What to work on » Output range, inclusive: from the line containing "else receivePart uploadID" to the line containing "induction (N.lt_wf_0 x)". Restate those lines from the data below word for word and only those.

Data for analysis »
* * *

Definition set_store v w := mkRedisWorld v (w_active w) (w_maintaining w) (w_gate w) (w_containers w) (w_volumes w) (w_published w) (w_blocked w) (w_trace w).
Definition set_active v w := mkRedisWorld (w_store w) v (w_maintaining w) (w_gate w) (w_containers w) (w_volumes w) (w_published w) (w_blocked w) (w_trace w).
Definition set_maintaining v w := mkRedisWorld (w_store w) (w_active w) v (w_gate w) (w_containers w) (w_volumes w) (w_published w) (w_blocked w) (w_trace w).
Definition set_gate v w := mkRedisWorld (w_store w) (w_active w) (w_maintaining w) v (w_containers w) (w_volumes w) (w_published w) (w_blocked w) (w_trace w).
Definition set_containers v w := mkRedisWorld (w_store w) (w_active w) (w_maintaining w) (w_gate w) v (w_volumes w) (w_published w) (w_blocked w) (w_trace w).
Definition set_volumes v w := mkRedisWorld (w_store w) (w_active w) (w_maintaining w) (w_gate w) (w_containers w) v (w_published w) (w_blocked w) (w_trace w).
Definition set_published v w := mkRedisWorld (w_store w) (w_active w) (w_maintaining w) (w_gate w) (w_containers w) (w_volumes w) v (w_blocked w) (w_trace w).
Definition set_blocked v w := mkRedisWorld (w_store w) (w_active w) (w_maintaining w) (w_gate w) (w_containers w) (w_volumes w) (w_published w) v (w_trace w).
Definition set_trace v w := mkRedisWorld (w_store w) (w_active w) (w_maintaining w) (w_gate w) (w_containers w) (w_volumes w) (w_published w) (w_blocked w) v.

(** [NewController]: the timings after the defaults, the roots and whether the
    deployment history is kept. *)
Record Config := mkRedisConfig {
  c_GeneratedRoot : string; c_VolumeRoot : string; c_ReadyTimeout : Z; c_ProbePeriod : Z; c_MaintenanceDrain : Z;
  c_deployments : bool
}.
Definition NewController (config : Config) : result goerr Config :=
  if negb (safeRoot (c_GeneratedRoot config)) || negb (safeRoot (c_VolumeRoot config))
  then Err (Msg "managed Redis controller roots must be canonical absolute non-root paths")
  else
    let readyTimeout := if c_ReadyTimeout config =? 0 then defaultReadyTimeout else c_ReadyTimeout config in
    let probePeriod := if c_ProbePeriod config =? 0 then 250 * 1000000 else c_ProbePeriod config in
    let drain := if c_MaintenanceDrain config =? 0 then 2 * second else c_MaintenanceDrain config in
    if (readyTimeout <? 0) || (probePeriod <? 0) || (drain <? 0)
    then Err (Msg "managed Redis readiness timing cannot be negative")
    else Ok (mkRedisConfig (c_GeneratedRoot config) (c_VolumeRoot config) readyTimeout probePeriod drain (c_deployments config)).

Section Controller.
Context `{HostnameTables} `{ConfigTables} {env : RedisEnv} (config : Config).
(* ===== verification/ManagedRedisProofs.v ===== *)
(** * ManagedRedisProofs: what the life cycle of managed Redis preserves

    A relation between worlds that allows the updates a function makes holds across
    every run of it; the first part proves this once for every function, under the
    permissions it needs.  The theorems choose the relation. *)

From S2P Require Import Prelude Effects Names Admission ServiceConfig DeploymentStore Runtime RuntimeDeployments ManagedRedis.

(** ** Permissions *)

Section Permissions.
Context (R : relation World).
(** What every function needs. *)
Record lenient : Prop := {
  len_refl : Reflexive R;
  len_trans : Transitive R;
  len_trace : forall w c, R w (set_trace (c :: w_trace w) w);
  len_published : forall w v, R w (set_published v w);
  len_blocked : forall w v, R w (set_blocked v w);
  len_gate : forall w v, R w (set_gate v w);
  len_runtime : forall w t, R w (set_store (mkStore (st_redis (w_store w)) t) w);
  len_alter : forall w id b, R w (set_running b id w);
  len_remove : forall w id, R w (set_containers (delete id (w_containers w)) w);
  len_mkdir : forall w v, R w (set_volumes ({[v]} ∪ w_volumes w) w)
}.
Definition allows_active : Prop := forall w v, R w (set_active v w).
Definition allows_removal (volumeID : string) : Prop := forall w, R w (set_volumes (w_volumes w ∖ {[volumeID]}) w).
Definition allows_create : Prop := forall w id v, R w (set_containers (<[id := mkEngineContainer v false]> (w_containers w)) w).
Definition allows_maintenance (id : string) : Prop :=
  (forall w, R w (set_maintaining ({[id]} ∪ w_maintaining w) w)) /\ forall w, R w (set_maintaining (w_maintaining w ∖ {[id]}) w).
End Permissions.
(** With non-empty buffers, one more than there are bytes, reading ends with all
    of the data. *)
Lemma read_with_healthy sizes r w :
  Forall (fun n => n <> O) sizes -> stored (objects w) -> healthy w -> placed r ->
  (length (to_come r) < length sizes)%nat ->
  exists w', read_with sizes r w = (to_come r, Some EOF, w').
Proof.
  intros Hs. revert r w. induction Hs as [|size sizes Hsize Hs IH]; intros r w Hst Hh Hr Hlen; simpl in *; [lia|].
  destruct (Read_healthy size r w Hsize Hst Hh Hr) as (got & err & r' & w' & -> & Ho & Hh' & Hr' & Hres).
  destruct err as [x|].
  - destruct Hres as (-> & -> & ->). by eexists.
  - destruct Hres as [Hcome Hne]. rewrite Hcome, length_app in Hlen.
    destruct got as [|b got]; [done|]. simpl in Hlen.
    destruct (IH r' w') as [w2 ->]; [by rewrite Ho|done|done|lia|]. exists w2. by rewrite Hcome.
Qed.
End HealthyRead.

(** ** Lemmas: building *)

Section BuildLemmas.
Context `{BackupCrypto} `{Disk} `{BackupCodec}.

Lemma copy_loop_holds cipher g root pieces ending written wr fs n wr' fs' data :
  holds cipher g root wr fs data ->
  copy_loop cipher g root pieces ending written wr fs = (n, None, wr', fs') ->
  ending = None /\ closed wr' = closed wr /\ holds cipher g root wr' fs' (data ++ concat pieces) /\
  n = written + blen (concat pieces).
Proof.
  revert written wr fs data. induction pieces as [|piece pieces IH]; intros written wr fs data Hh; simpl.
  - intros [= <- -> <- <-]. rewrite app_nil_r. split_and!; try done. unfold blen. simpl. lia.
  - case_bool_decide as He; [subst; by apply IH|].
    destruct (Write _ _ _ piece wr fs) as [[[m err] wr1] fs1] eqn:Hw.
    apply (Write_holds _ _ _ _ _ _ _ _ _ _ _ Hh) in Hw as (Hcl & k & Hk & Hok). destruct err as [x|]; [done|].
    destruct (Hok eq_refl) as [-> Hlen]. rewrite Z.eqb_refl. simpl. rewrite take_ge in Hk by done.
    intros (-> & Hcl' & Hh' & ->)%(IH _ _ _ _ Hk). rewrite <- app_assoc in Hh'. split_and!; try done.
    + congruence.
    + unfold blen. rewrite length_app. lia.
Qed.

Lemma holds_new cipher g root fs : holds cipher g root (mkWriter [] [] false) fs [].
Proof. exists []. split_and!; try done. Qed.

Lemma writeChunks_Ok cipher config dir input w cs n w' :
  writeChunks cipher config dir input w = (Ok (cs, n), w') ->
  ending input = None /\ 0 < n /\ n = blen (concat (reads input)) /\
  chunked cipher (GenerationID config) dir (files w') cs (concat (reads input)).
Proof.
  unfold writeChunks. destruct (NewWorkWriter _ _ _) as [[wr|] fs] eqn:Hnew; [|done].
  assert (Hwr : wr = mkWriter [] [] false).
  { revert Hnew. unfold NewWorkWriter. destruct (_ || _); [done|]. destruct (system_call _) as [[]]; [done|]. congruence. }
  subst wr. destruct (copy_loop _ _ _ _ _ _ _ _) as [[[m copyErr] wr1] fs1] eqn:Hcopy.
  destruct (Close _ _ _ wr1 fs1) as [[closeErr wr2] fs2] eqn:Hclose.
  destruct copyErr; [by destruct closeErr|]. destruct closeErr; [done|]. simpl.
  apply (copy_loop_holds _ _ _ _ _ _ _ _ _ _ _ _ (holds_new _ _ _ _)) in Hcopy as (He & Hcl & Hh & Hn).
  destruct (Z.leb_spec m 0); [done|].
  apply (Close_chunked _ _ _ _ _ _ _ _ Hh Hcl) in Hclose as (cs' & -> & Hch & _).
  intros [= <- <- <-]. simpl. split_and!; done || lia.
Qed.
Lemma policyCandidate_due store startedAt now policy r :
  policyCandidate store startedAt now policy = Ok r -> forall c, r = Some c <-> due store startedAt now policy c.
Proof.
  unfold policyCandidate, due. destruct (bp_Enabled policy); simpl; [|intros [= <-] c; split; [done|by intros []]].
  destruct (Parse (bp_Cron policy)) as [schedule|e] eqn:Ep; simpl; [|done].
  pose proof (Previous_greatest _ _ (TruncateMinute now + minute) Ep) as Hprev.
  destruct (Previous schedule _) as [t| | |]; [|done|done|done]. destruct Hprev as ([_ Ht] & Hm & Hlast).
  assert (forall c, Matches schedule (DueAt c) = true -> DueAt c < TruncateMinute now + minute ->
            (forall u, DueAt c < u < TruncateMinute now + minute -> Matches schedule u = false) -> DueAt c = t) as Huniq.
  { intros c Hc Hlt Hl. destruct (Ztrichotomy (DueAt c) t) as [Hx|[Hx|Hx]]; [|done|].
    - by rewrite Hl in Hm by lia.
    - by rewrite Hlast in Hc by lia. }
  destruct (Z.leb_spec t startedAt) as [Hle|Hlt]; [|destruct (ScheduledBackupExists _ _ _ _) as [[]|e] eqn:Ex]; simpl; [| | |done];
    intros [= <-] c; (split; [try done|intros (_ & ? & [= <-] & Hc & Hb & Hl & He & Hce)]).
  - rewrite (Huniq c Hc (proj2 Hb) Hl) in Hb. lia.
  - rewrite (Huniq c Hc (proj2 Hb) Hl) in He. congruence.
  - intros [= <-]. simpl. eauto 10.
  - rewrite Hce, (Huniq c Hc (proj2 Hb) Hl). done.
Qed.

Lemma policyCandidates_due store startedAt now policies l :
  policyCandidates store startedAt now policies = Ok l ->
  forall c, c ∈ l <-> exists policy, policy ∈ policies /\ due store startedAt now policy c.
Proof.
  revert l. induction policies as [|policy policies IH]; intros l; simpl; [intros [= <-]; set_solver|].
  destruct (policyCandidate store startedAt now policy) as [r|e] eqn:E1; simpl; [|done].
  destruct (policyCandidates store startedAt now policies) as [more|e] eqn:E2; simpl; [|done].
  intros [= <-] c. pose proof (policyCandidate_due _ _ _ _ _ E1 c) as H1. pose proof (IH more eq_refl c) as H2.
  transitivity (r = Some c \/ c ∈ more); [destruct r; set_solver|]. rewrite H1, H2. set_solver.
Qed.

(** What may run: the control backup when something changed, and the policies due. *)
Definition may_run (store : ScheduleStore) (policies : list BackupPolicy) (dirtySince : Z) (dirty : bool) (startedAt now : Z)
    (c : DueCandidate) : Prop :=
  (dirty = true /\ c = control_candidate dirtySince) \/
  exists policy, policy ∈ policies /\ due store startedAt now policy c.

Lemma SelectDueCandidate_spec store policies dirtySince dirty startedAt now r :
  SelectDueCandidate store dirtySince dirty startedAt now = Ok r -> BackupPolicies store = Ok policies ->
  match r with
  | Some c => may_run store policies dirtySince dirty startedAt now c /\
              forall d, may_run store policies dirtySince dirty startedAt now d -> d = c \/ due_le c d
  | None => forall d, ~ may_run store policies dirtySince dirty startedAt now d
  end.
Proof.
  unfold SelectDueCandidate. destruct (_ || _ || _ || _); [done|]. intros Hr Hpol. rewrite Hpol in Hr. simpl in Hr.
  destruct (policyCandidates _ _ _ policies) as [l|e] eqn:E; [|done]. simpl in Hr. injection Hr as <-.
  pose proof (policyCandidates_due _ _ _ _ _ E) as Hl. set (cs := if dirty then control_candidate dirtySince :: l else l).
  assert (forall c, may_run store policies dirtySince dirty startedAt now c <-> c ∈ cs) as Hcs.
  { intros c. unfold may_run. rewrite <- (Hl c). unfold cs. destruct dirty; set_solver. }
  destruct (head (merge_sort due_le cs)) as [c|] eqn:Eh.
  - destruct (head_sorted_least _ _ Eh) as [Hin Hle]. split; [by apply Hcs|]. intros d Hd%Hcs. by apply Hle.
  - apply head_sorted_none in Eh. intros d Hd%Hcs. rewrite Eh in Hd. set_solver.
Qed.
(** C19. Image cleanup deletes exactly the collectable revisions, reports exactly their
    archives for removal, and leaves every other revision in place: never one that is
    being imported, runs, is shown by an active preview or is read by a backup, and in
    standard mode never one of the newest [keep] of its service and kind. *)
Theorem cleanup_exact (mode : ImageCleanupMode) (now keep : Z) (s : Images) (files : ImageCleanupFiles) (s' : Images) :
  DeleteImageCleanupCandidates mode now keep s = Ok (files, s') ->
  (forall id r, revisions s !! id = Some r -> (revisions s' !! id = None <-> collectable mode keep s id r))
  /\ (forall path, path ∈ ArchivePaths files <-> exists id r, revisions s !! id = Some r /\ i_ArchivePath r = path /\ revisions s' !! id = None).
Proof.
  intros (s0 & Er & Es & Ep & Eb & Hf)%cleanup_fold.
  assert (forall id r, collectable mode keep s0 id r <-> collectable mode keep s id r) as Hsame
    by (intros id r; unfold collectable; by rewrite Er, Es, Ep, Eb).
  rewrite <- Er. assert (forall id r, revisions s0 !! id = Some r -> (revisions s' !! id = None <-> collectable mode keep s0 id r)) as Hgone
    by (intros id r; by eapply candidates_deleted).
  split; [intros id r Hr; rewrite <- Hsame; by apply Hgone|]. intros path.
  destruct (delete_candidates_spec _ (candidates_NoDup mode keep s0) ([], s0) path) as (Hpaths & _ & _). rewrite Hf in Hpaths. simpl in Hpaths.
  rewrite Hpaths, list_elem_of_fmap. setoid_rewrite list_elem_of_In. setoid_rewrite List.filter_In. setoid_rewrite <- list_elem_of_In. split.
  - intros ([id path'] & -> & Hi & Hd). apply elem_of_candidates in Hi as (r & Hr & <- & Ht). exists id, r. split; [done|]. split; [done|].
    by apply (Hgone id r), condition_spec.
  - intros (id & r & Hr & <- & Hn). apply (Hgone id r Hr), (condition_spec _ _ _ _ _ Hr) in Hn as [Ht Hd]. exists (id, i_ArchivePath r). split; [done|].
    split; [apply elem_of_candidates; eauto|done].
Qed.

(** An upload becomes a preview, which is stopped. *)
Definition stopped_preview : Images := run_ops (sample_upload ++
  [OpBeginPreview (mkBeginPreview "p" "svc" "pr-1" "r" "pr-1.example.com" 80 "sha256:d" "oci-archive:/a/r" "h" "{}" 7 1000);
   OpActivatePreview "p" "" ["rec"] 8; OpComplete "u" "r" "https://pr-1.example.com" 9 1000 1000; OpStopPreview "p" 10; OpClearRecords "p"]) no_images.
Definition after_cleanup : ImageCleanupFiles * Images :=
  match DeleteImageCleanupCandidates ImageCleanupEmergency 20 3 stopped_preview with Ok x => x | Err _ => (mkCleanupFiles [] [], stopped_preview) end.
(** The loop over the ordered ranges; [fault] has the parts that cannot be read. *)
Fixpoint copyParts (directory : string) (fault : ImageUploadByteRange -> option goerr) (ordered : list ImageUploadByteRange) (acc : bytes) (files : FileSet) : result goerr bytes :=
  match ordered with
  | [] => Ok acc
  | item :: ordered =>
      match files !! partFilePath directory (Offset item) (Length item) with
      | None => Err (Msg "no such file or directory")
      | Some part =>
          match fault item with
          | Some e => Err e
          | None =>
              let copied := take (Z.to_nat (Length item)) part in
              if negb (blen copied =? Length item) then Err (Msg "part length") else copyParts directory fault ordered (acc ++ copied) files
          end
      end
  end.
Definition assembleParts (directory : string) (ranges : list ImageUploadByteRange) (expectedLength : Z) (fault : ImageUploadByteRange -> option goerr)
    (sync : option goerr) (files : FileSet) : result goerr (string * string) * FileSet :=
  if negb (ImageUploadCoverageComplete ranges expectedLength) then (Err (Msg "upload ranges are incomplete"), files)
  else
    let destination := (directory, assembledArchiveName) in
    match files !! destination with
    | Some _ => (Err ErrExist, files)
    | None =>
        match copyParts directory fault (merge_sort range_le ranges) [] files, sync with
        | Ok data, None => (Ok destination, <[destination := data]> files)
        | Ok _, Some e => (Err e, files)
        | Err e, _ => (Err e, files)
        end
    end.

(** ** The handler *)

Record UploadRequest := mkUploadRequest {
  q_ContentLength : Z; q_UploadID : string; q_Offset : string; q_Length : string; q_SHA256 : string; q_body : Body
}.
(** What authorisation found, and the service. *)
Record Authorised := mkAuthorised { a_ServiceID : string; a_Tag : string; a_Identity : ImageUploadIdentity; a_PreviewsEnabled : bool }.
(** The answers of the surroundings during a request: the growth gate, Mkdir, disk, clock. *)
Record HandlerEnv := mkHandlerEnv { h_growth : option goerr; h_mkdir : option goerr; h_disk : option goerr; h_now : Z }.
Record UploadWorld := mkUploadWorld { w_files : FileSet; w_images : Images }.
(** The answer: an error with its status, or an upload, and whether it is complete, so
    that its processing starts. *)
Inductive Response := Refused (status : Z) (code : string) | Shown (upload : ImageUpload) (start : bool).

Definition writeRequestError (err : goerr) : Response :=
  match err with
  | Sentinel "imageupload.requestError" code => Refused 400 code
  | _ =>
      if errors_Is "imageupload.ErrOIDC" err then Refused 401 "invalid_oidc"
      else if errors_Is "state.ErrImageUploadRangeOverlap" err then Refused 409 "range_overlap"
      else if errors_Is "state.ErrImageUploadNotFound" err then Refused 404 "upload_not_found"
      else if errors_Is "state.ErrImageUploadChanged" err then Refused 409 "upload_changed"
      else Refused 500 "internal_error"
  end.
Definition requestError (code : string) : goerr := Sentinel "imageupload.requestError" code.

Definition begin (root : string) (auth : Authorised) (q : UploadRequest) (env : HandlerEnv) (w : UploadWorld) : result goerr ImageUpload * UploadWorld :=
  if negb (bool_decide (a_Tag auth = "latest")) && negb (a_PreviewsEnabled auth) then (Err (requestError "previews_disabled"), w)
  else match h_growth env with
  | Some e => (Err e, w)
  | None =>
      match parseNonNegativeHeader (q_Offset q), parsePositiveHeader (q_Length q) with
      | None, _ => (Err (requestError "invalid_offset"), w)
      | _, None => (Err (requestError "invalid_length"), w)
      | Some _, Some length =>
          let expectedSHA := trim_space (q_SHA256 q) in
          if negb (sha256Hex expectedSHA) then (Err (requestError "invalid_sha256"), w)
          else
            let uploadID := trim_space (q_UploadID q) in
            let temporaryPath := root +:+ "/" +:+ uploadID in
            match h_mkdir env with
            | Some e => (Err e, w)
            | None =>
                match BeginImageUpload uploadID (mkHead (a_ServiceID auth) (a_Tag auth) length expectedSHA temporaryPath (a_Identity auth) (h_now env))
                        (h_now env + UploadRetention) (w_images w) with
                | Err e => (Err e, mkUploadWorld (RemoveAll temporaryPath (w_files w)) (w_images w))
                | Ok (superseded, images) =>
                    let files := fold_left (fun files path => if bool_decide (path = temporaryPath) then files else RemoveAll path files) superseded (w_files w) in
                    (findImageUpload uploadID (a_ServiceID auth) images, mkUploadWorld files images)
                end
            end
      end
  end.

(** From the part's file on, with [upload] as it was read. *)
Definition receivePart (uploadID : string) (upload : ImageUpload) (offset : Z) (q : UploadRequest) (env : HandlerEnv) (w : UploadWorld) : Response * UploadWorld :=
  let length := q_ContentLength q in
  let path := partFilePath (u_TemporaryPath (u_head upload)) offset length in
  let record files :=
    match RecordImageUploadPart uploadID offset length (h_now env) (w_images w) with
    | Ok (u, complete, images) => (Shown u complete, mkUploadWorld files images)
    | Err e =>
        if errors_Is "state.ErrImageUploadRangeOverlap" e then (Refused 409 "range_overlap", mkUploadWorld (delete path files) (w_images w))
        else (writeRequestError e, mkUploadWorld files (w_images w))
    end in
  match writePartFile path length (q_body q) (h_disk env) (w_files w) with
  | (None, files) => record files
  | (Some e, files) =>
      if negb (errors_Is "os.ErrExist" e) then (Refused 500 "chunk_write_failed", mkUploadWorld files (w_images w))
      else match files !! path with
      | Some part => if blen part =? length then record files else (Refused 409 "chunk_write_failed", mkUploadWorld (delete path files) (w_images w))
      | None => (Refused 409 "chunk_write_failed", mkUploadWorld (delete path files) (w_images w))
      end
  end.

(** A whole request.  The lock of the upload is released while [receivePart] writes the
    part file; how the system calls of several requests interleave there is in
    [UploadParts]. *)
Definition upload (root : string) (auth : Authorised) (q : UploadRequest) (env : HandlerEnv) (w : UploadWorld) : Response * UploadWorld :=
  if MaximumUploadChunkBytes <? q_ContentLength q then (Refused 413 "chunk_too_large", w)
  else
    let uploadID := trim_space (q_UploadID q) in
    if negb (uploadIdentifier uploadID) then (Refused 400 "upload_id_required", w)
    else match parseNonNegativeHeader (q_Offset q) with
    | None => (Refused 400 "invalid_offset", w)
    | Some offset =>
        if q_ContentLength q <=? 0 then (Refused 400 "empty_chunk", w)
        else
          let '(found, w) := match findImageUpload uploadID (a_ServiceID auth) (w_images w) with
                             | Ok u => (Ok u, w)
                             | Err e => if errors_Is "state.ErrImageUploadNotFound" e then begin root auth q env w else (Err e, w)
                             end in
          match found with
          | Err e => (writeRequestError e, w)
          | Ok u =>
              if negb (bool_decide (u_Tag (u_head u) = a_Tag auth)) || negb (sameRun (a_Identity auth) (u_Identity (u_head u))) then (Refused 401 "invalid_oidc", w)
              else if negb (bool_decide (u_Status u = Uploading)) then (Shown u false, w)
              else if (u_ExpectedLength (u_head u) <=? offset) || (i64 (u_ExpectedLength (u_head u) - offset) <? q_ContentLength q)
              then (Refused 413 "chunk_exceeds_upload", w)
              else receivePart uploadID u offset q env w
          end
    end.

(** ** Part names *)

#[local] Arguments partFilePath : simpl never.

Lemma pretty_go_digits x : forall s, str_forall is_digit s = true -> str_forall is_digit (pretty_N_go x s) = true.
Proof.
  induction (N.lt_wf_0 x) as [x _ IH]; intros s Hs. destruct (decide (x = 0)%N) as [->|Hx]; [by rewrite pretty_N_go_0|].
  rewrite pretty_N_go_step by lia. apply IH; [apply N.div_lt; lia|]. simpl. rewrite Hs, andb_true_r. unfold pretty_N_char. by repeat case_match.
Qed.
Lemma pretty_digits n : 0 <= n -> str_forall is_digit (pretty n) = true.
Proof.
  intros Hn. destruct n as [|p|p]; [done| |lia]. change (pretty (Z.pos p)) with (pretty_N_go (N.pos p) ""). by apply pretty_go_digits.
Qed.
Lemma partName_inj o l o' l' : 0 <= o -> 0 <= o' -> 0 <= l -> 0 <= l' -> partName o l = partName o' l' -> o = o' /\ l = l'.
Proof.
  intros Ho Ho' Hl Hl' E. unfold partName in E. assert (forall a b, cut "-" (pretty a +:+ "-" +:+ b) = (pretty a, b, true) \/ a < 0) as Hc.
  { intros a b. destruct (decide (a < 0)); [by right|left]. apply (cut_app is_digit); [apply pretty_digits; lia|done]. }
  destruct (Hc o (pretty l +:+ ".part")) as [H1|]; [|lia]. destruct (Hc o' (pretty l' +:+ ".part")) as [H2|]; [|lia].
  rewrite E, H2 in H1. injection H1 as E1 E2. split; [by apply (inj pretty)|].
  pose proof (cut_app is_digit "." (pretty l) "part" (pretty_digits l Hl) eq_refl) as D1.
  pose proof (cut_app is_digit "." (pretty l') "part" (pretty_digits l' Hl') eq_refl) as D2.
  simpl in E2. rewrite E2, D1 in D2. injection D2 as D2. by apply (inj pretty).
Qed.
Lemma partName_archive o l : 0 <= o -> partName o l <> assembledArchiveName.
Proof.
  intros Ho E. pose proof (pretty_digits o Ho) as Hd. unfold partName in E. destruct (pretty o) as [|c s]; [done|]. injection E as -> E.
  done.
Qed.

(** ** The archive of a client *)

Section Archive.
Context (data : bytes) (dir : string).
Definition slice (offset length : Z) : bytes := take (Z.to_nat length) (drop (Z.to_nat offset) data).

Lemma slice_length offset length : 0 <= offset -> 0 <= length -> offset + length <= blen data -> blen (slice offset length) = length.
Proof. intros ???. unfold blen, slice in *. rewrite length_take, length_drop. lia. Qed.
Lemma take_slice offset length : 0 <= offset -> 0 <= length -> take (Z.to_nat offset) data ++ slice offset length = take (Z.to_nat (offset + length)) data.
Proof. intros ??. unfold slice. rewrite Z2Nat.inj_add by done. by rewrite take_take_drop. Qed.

* * *

Output of the exercise »
              else receivePart uploadID u offset q env w
          end
    end.

(** ** Part names *)

#[local] Arguments partFilePath : simpl never.

Lemma pretty_go_digits x : forall s, str_forall is_digit s = true -> str_forall is_digit (pretty_N_go x s) = true.
Proof.
  induction (N.lt_wf_0 x) as [x _ IH]; intros s Hs. destruct (decide (x = 0)%N) as [->|Hx]; [by rewrite pretty_N_go_0|].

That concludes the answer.